I try to do my bit to alleviate the symptoms of this societal dysfunction, and I guess the causes too. That’s why this podcast exists. It’s why I tend to be painfully open about my struggles with mental illness - it’s good to talk, and it’s good to share. It’s also good to create. And I hope this podcast encourages people to create, and helps them do so. As per the core thesis of this podcast, I believe the act of creation is one of the most effective means of treatment and prevention of mental illness.
And one of the main reasons I think this is precisely because it helps relieve some of the pressure of this perma-hostile environment. The process at work that lead us to these unhealthy cycles are the same ones that can actually reprieve us from them. We can blame big business, technology, social media, celebrities, and capitalism for all of this, but the root of it is in your head, driven by complex machinery designed to keep us alive in a complex, peril-filled world.
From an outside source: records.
Definition render_decision_for_unmatched_command (approval_policy : AskForApproval) (profile : PermissionProfile)
    (sandbox_permissions : SandboxPermissions) (complex : bool) (command : list str) : Decision :=
  if is_known_safe_command linux try_parse_shell command && negb complex &&
     bool_decide (approval_policy = UnlessTrusted)
  then Allow
  else match dangerous_command_match try_parse_shell command with
       | Some _ => match approval_policy with Never => Forbidden | _ => Prompt end
       | None =>
           match approval_policy with
           | Never => Allow
           | UnlessTrusted => Prompt
           | OnRequest | Granular _ => decision_by_sandbox profile sandbox_permissions
           end
       end.

(** The closure [exec_policy_fallback]. *)
Definition exec_policy_fallback (req : ExecApprovalRequest) : list str → Decision :=
  render_decision_for_unmatched_command (req_approval_policy req) (req_permission_profile req)
    (req_sandbox_permissions req) (used_complex_parsing (commands_for_exec_policy (req_command req))).

(** ** Reasons *)

Definition dangerous_command_match_for_heuristics (evaluation : Evaluation) (d : Decision) :
    option DangerousCommandMatch :=
  find_map (fun m =>
    match m with
    | HeuristicsRuleMatch command matched_decision =>
        if bool_decide (matched_decision = d) then dangerous_command_match try_parse_shell command else None
    | _ => None
    end) (matched_rules evaluation).

Definition render_shlex_command (args : list str) : str := default (join (lit " ") args) (shlex_try_join args).

Definition backtick : str := [96%N].

(** The prefix and the justification of the longest rule match with a decision. *)
Definition most_specific (d : Decision) (evaluation : Evaluation) : option (list str * option str) :=
  max_by (fun a b => length (fst a) <=? length (fst b)) None
    (omap (fun m =>
       match m with
       | PrefixRuleMatch matched_prefix decision _ justification =>
           if bool_decide (decision = d) then Some (matched_prefix, justification) else None
       | _ => None
       end) (matched_rules evaluation)).
Lemma check_multiple_Some p cmds h : cmds ≠ [] → is_Some (check_multiple_with_options p cmds h match_options).
Proof.
  intros Hne. unfold check_multiple_with_options, from_matches. set (ms := concat _).
  destruct (max_of_nonempty (map match_decision ms)) as [d ->]; [|by eexists].
  intros Hn%map_eq_nil. destruct cmds as [|c cmds]; [done|]. unfold ms in Hn. cbn [map concat] in Hn.
  apply app_eq_nil in Hn as [Hn _]. by apply matches_nonempty in Hn.
Qed.

(** The decisions that led to an evaluation. *)
Lemma check_multiple_spec p cmds h e :
  check_multiple_with_options p cmds h match_options = Some e →
  (∀ m, m ∈ matched_rules e ↔ ∃ c, c ∈ cmds ∧ m ∈ matches_for_command_with_options p c (Some h) match_options) ∧
  (∃ m, m ∈ matched_rules e ∧ match_decision m = eval_decision e) ∧
  (∀ m, m ∈ matched_rules e → stricter (match_decision m) (eval_decision e)).
Proof.
  intros [Hm Hd]%from_matches_Some. apply max_of_spec in Hd as [Hin Hmax]. rewrite Hm. split_and!.
  - intros m. rewrite list_elem_of_In, in_concat. split.
    + intros (l & Hl & Hml). apply in_map_iff in Hl as (c & <- & Hc). exists c. by rewrite !list_elem_of_In.
    + intros (c & Hc & Hmc). eexists. split; [|by apply list_elem_of_In]. apply in_map_iff. exists c.
      by rewrite <- list_elem_of_In.
  - apply list_elem_of_In, in_map_iff in Hin as (m & Hmd & Hmi). exists m. by rewrite list_elem_of_In.
  - intros m Hmi. apply Hmax, list_elem_of_In, in_map, list_elem_of_In, Hmi.
Qed.

Lemma stricter_allow d : stricter d Allow → d = Allow.
Proof. unfold stricter. destruct d; simpl; [done|lia|lia]. Qed.

(** All decisions allow if and only if the evaluation does. *)
Lemma check_multiple_allow p cmds h e :
  check_multiple_with_options p cmds h match_options = Some e →
  eval_decision e = Allow ↔
  ∀ c m, c ∈ cmds → m ∈ matches_for_command_with_options p c (Some h) match_options → match_decision m = Allow.
Proof.
  intros (Hin & (m0 & Hm0 & Hd) & Hmax)%check_multiple_spec. split.
  - intros Ha c m Hc Hm. rewrite Ha in Hmax. apply stricter_allow, Hmax, Hin. eauto.
  - intros Hall. rewrite <- Hd. apply Hin in Hm0 as (c & Hc & Hm). by apply (Hall c).
Qed.
(* ===== verification/ResponseModel.v ===== *)
(** * The Responses-shaped data model

    [codex-rs/protocol/src/models.rs]: the conversation items every model
    provider is translated from and to, [openai_models.rs]'s reasoning effort and
    [protocol.rs]'s token usage; JSON values stand for [serde_json::Value].
    Nested payloads that no operation of this development looks into (shell
    actions, reasoning summaries, web-search actions, image details) are kept as
    JSON values. *)

From S2P Require Import Prelude RustStr.
Open Scope N_scope.

(** [serde_json::Value]; a number is kept as its literal. *)
Inductive Json :=
| JNull
| JBool (b : bool)
| JNumber (literal : str)
| JString (s : str)
| JArray (l : list Json)
| JObject (fields : list (str * Json)).

(** [Value::get] with a string index: [None] unless the value is an object that has the key. *)
Fixpoint assoc {A} (k : str) (l : list (str * A)) : option A :=
  match l with
  | [] => None
  | (k', v) :: l => if seqb k k' then Some v else assoc k l
  end.

Definition get (k : str) (v : Json) : option Json :=
  match v with JObject fields => assoc k fields | _ => None end.

Definition as_str (v : Json) : option str := match v with JString s => Some s | _ => None end.
Definition as_bool (v : Json) : option bool := match v with JBool b => Some b | _ => None end.
Definition as_array (v : Json) : option (list Json) :=
  match v with JArray l => Some l | _ => None end.

(** ** Items *)

Inductive ContentItem :=
| InputText (text : str)
| InputImage (image_url : str) (detail : option Json)
| InputAudio (audio_url : str)
| OutputText (text : str).

Inductive AgentMessageInputContent :=
| AgentInputText (text : str)
| AgentEncryptedContent (encrypted_content : str).

Inductive MessagePhase := Commentary | FinalAnswer.

Inductive FunctionCallOutputContentItem :=
| OutInputText (text : str)
| OutInputImage (image_url : str) (detail : option Json)
| OutInputAudio (audio_url : str)
| OutEncryptedContent (encrypted_content : str).

Inductive FunctionCallOutputBody :=
| BodyText (content : str)
| BodyContentItems (items : list FunctionCallOutputContentItem).

Record FunctionCallOutputPayload := mkPayload {
  body : FunctionCallOutputBody;
  success : option bool
}.

Record InternalChatMessageMetadataPassthrough := mkPassthrough { turn_id : option str }.
#[local] Abbreviation metadata := (option InternalChatMessageMetadataPassthrough).

Inductive ResponseItem :=
| AdditionalTools (id : option str) (role : str) (tools : list Json)
| Message (id : option str) (role : str) (content : list ContentItem) (phase : option MessagePhase)
    (passthrough : metadata)
| AgentMessage (id : option str) (author recipient : str) (content : list AgentMessageInputContent)
    (passthrough : metadata)
| Reasoning (id : option str) (summary : list Json) (content : option (list Json))
    (encrypted_content : option str) (passthrough : metadata)
| LocalShellCall (id : option str) (call_id : option str) (status : str) (action : Json)
    (passthrough : metadata)
| FunctionCall (id : option str) (name : str) (namespace : option str) (arguments : str)
    (call_id : str) (passthrough : metadata)
| ToolSearchCall (id : option str) (call_id : option str) (status : option str) (execution : str)
    (arguments : Json) (passthrough : metadata)
| FunctionCallOutput (id : option str) (call_id : str) (output : FunctionCallOutputPayload)
    (passthrough : metadata)
| CustomToolCall (id : option str) (status : option str) (call_id name : str)
    (namespace : option str) (input : str) (passthrough : metadata)
| CustomToolCallOutput (id : option str) (call_id : str) (name : option str)
    (output : FunctionCallOutputPayload) (passthrough : metadata)
| ToolSearchOutput (id : option str) (call_id : option str) (status execution : str)
    (tools : list Json) (passthrough : metadata)
| WebSearchCall (id : option str) (status : option str) (action : option Json)
    (passthrough : metadata)
| ImageGenerationCall (id : option str) (status : str) (revised_prompt : option str)
    (result : str) (passthrough : metadata)
| Compaction (id : option str) (encrypted_content : str) (passthrough : metadata)
| CompactionTrigger
| ContextCompaction (id : option str) (encrypted_content : option str) (passthrough : metadata)
| Other.

(** [text.trim().is_empty()] *)
Definition blank (s : str) : bool := seqb (trim s) [].

Definition function_call_output_content_items_to_text
    (content_items : list FunctionCallOutputContentItem) : option str :=
  let text_segments := omap (fun item =>
    match item with
    | OutInputText text => if blank text then None else Some text
    | _ => None
    end) content_items in
  match text_segments with
  | [] => None
  | _ => Some (join [nl] text_segments)
  end.

Definition to_text (b : FunctionCallOutputBody) : option str :=
  match b with
  | BodyText content => Some content
  | BodyContentItems items => function_call_output_content_items_to_text items
  end.

(** ** Requests *)

Inductive ReasoningEffort :=
| EffortNone | EffortMinimal | EffortLow | EffortMedium | EffortHigh
| EffortXHigh | EffortMax | EffortUltra
| EffortCustom (value : str).

Record ReasoningConfig := mkReasoning {
  effort : option ReasoningEffort;
  reasoning_summary : option Json;
  reasoning_context : option Json
}.

Record ResponsesApiRequest := mkResponsesRequest {
  model : str;
  instructions : str;
  input : list ResponseItem;
  tools : option (list Json);
  tool_choice : str;
  parallel_tool_calls : bool;
  reasoning : option ReasoningConfig;
  store : bool;
  stream : bool;
  stream_options : option Json;
  include : list str;
  service_tier : option str;
  prompt_cache_key : option str;
  text_controls : option Json;
  client_metadata : option (gmap str str)
}.

(** [i64] counters. *)
Record TokenUsage := mkTokenUsage {
  input_tokens : Z;
  cached_input_tokens : Z;
  cache_write_input_tokens : Z;
  output_tokens : Z;
  reasoning_output_tokens : Z;
  total_tokens : Z
}.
If you understand a little about that machinery, it might help you understand why these destructive cycles exist. It also gives us a clue about how to tackle them.
So as much as I’ve yapped on about the therapeutic value of the creative process on here, I’ve said very little about why I believe this to be the case. Therefore I’m going to delve a little into psychology, neuroscience, physiology and try to explain how this all fits together, why we get mentally ill and how creativity helps remedy and prevent this. I’ll put this in the context of other approaches to managing mental health, and I’ll try not to get too in the weeds. Because weeds there are. Lots of them.
Now, big disclaimer. I’m not a psychology, psychiatric or medical professional. I have informally studied these areas quite a bit in my quest to understand my own brain, but I’m far from an expert. Everything I say here should be taken with a level of caution, and should in no way be taken to constitute advice. That said, I’m going to try and be as accurate as possible. If any of this resonates, then please go do your own research, and/or consult a medical professional before taking any action. If you are the latter and you spot anything inaccurate or misleading in here, then feel free to drop me a line and let me know and I will endeavour to set things straight.
Right, enough of disclaimers, on with the show.
When we think about human mind, we think of it a computer, perhaps with a ghost in the machine called the soul, but we’re going to sidestep that debate for the moment. This computer takes in information about the world around us via our senses, decides how to react to whatever new information is coming in, and sends signals to the rest of our body to take some action. So when you round the corner on your way to the shop to pick up some milk and see a tiger malevolently staring you down, your brain tells your body to flee back from whence you came hoping frantically that someone more tasty-looking passes it’s eyeline before it give chase to you. A very logical course of action given the circumstances.
On the other hand, especially when it comes to interactions with other humans, and to an extent, the animal kingdom, the experience of the brain’s functions appear fundamentally emotional and not like a computer at all. So when the rounding the same corner the next day you see Condescending Karen Almighty Gatekeeper of Taste and Decorum has spotted you and is traversing the road for today’s barrage of passive aggression, you feel suddenly panicked, especially since you left the house in your sofa clothes. Part of your brain is telling you to run away, just like when you spotted the tiger. Which isn’t so logical.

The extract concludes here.